[[ Record set, beginning ]]

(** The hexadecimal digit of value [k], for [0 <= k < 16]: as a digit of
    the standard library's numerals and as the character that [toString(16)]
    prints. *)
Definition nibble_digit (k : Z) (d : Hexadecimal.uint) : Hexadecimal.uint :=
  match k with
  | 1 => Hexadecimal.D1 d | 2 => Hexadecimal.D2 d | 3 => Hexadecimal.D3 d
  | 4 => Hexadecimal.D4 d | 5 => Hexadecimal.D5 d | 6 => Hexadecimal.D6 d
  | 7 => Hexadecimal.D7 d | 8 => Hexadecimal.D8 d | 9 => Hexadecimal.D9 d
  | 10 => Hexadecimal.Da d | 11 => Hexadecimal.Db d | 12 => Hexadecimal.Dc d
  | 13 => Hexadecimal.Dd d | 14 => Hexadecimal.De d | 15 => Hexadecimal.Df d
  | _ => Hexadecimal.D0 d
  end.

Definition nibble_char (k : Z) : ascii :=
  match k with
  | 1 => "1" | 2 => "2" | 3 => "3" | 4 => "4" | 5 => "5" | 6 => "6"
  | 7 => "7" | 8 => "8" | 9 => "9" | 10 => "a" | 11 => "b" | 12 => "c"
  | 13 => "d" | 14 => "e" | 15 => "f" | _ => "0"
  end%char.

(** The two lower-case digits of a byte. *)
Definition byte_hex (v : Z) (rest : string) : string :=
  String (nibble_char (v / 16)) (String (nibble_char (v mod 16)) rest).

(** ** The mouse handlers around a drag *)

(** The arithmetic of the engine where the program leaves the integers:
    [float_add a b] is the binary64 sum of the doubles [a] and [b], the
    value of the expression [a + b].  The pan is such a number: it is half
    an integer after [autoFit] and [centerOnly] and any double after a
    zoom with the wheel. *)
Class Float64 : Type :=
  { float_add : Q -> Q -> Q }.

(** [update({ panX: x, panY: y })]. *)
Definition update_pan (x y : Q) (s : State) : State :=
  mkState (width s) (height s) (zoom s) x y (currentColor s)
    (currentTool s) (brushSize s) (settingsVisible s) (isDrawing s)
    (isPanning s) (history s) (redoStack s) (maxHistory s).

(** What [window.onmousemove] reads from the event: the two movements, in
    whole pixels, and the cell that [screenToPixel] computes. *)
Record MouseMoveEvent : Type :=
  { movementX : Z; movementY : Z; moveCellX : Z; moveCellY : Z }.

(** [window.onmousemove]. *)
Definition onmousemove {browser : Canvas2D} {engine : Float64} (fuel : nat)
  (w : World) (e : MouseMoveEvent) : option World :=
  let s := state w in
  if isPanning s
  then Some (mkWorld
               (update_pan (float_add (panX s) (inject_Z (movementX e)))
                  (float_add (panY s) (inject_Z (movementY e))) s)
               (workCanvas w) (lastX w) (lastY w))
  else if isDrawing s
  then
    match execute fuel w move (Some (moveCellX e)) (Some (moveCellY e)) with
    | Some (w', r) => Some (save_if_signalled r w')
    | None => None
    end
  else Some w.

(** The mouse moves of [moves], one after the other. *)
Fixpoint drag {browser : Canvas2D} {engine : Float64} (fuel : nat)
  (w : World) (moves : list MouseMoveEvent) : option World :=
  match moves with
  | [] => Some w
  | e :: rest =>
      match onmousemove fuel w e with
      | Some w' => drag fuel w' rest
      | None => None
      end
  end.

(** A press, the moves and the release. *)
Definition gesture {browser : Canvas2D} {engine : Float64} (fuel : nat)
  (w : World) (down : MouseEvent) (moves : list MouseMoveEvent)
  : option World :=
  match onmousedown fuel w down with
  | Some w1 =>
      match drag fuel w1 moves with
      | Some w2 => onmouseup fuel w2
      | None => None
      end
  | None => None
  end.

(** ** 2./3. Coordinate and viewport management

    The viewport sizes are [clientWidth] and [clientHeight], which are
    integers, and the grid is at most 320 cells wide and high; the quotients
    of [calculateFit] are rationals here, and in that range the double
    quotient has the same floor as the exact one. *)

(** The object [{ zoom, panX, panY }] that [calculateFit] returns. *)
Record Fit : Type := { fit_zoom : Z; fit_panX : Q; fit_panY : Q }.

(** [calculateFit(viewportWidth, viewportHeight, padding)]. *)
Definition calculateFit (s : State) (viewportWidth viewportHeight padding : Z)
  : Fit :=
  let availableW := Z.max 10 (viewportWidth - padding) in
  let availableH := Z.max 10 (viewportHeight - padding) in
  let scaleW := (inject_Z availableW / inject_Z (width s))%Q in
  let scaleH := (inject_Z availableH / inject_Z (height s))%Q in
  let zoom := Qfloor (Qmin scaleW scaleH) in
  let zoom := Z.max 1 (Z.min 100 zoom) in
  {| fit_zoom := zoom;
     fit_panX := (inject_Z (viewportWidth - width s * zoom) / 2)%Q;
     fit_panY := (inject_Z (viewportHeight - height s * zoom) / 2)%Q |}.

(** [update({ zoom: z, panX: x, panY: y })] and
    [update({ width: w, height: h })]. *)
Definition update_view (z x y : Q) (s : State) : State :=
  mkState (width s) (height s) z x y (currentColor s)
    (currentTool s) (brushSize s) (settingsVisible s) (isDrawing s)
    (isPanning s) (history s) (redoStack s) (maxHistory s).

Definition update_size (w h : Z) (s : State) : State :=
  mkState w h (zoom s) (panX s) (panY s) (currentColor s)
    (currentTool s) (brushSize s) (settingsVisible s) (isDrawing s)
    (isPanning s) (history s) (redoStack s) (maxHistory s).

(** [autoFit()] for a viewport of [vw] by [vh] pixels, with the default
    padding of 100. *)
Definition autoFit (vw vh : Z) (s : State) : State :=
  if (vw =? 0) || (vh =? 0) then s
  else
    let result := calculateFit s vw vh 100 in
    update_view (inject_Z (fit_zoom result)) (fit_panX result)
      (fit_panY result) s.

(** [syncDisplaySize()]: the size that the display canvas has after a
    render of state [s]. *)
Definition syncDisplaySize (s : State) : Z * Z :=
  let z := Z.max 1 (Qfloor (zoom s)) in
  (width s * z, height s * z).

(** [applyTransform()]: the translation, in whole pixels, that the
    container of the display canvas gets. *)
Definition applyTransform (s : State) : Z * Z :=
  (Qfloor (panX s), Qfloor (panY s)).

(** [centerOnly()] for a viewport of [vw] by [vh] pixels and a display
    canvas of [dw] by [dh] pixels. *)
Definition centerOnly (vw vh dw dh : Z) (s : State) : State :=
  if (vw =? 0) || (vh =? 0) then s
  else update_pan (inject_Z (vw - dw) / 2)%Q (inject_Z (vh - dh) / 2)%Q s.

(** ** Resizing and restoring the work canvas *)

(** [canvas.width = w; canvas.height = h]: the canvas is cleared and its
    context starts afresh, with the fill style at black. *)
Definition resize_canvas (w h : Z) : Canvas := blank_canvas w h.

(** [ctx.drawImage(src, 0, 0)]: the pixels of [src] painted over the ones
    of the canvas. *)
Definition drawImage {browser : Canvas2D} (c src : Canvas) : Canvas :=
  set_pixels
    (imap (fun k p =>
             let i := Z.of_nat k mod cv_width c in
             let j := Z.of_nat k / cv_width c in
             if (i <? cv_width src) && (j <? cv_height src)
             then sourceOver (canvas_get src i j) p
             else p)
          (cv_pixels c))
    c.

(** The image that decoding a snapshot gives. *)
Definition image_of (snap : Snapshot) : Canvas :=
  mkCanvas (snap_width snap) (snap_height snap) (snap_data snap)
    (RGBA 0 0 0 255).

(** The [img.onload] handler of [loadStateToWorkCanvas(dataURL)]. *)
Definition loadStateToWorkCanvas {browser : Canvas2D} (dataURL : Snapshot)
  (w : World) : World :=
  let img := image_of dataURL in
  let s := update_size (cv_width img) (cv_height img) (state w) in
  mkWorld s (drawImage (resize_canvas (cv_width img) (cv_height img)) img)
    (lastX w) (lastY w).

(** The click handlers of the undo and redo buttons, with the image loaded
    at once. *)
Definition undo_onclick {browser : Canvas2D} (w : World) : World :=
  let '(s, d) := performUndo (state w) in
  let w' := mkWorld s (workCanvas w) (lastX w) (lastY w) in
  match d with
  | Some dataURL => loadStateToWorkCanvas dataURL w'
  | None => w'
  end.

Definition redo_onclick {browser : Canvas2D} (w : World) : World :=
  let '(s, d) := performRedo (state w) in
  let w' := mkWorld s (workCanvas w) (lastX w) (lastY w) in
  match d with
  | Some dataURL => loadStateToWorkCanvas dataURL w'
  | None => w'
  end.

[[ Record set, end ]]

Set down, exactly as they stand above, the lines starting with the line with "(float_add (panY s)" and going on through the line with "else Some w.", and no others.

Result:
                  (float_add (panY s) (inject_Z (movementY e))) s)
               (workCanvas w) (lastX w) (lastY w))
  else if isDrawing s
  then
    match execute fuel w move (Some (moveCellX e)) (Some (moveCellY e)) with
    | Some (w', r) => Some (save_if_signalled r w')
    | None => None
    end
  else Some w.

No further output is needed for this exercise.